What is being asked — Find the number of lines in these records where the word "Lemma" appears. Reply with that number and nothing more.

Stored items:
·····
Lemma reachable_consistent timeout m : reachable timeout m → consistent m.
Proof. induction 1; [apply init_consistent|by apply step_consistent]. Qed.

Lemma status_name_active s : status_name s = "active" ↔ s = active.
Proof. destruct s; simpl; split; intros H; try done; discriminate H. Qed.

Lemma occurrences_all_zero (l : list string) :
  (∀ k, occurrences k l = 0%nat) → l = [].
Proof.
  destruct l as [|x l]; [done|]. intros H. specialize (H x).
  unfold occurrences in H. rewrite filter_cons_True in H by done. discriminate H.
Qed.

Lemma missed_heartbeat_swept timeout now d :
  missed_heartbeat timeout now (swept timeout now d) = false.
Proof.
  unfold swept. destruct (missed_heartbeat timeout now d) eqn:Hm; [|done].
  unfold missed_heartbeat. simpl. apply andb_false_r.
Qed.

Lemma elem_of_marked timeout now m k :
  k ∈ (sweep_locked timeout now m).2 ↔
  ∃ d, devices m !! k = Some d ∧ missed_heartbeat timeout now d = true.
Proof.
  pose proof (sweep_locked_marked timeout now m k) as Hc.
  unfold occurrences in Hc. split.
  - intros Hin.
    destruct (devices m !! k) as [d|] eqn:Hk.
    + destruct (missed_heartbeat timeout now d) eqn:Hm; [by exists d|].
      apply length_zero_iff_nil in Hc.
      exfalso. eapply (filter_nil_not_elem_of _ _ k Hc); done.
    + apply length_zero_iff_nil in Hc.
      exfalso. eapply (filter_nil_not_elem_of _ _ k Hc); done.
  - intros (d & Hd & Hm). rewrite Hd, Hm in Hc.
    destruct (filter (λ x, x = k) (sweep_locked timeout now m).2) as [|x l] eqn:Hf;
      [discriminate Hc|].
    assert (x ∈ filter (λ x, x = k) (sweep_locked timeout now m).2) as Hx
        by (rewrite Hf; left).
    apply list_elem_of_filter in Hx as [-> Hx]. done.
Qed.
·····
Response to this task — 5